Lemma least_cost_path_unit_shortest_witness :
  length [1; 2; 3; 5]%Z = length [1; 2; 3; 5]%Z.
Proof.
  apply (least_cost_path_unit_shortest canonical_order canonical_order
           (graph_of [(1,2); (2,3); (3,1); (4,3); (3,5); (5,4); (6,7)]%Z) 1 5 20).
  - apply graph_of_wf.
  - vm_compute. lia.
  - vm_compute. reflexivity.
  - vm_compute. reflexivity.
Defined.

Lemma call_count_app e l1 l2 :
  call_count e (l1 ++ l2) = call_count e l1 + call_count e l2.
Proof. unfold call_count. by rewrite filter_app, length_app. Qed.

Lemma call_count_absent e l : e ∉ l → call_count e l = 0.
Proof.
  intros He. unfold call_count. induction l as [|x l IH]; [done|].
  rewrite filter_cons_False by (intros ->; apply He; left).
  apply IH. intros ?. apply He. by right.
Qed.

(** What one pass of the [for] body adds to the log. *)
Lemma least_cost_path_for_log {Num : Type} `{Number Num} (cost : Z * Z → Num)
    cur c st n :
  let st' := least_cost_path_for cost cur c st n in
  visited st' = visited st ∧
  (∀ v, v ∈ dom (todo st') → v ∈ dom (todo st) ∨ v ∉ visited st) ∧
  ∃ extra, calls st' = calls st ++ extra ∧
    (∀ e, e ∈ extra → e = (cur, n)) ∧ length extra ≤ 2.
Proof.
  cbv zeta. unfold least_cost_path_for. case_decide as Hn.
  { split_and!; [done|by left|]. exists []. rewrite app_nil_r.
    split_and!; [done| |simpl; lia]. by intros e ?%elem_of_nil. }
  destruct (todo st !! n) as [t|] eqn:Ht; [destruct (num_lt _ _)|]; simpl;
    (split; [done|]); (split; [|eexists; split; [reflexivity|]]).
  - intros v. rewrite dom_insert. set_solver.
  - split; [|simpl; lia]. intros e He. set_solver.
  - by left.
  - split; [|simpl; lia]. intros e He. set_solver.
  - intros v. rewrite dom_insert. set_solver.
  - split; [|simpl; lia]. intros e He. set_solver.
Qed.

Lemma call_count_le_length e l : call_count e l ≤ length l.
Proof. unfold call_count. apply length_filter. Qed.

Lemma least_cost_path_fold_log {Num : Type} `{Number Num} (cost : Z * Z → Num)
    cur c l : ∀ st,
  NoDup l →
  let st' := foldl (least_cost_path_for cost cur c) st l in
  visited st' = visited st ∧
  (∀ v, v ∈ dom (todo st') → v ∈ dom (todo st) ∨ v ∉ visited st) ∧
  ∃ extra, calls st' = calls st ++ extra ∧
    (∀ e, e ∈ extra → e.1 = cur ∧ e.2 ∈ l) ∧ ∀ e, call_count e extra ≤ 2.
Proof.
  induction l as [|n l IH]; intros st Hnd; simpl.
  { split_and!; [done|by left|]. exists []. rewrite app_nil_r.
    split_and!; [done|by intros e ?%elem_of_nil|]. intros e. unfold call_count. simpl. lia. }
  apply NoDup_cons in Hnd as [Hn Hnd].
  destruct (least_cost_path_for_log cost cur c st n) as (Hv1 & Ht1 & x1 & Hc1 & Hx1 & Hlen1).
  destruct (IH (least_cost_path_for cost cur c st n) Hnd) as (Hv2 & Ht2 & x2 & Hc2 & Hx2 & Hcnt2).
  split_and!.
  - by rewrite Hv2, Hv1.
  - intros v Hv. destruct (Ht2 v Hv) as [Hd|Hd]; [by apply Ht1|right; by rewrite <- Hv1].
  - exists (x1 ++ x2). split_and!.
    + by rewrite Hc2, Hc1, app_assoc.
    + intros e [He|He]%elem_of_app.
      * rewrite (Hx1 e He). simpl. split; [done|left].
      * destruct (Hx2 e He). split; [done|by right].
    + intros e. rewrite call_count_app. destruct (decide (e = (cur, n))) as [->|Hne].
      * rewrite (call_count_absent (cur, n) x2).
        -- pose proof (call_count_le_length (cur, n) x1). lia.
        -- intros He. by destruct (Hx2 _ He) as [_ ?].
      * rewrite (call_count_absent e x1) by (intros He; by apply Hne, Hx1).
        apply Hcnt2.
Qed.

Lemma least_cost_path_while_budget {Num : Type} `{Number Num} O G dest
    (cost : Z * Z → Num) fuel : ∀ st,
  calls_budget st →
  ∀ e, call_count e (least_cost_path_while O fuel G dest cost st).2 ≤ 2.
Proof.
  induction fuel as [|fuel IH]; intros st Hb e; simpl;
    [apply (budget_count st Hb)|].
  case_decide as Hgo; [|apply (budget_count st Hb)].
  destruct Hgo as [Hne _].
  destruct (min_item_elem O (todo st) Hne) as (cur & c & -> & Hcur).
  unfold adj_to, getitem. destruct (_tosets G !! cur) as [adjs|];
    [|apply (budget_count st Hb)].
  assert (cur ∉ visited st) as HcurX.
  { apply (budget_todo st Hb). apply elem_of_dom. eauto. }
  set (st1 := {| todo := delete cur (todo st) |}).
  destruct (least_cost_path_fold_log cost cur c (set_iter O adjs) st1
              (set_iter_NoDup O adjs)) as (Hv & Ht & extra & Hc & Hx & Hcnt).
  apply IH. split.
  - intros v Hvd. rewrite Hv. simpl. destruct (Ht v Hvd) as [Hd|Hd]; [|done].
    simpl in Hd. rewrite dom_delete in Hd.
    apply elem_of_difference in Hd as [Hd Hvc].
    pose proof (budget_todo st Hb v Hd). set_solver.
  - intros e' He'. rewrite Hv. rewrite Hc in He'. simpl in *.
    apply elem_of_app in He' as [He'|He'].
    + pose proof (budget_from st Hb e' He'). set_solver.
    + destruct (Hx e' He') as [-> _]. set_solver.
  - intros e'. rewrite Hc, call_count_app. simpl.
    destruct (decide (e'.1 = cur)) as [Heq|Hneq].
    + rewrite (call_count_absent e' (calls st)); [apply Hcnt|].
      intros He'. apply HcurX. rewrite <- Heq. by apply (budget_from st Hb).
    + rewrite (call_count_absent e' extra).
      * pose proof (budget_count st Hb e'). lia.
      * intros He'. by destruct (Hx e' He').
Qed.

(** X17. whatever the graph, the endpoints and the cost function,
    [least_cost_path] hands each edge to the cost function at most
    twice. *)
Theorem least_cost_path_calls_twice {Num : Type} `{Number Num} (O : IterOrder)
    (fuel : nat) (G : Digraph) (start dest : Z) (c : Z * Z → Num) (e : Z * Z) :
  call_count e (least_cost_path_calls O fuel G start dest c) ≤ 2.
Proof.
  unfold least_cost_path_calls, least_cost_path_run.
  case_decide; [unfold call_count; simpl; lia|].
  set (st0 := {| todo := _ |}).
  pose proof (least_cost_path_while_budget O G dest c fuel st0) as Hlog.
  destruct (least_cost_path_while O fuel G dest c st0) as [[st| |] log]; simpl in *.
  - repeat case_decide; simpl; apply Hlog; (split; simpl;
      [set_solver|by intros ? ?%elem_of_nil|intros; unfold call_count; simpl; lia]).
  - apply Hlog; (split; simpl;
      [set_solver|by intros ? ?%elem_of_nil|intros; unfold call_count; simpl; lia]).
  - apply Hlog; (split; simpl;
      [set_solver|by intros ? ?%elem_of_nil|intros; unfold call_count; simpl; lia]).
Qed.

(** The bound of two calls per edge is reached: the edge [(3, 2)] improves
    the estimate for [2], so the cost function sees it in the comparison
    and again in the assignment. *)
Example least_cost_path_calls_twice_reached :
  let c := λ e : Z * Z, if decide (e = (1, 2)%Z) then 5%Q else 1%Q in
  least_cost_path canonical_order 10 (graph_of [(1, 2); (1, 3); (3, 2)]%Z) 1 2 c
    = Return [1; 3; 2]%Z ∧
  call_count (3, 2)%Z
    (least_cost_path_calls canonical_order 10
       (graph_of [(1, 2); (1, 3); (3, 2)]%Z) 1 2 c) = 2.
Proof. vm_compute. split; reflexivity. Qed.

-=-=-=-=-

Exercise: A single number is the answer: how many lines in the records above contain the word "left".

Your solution: 5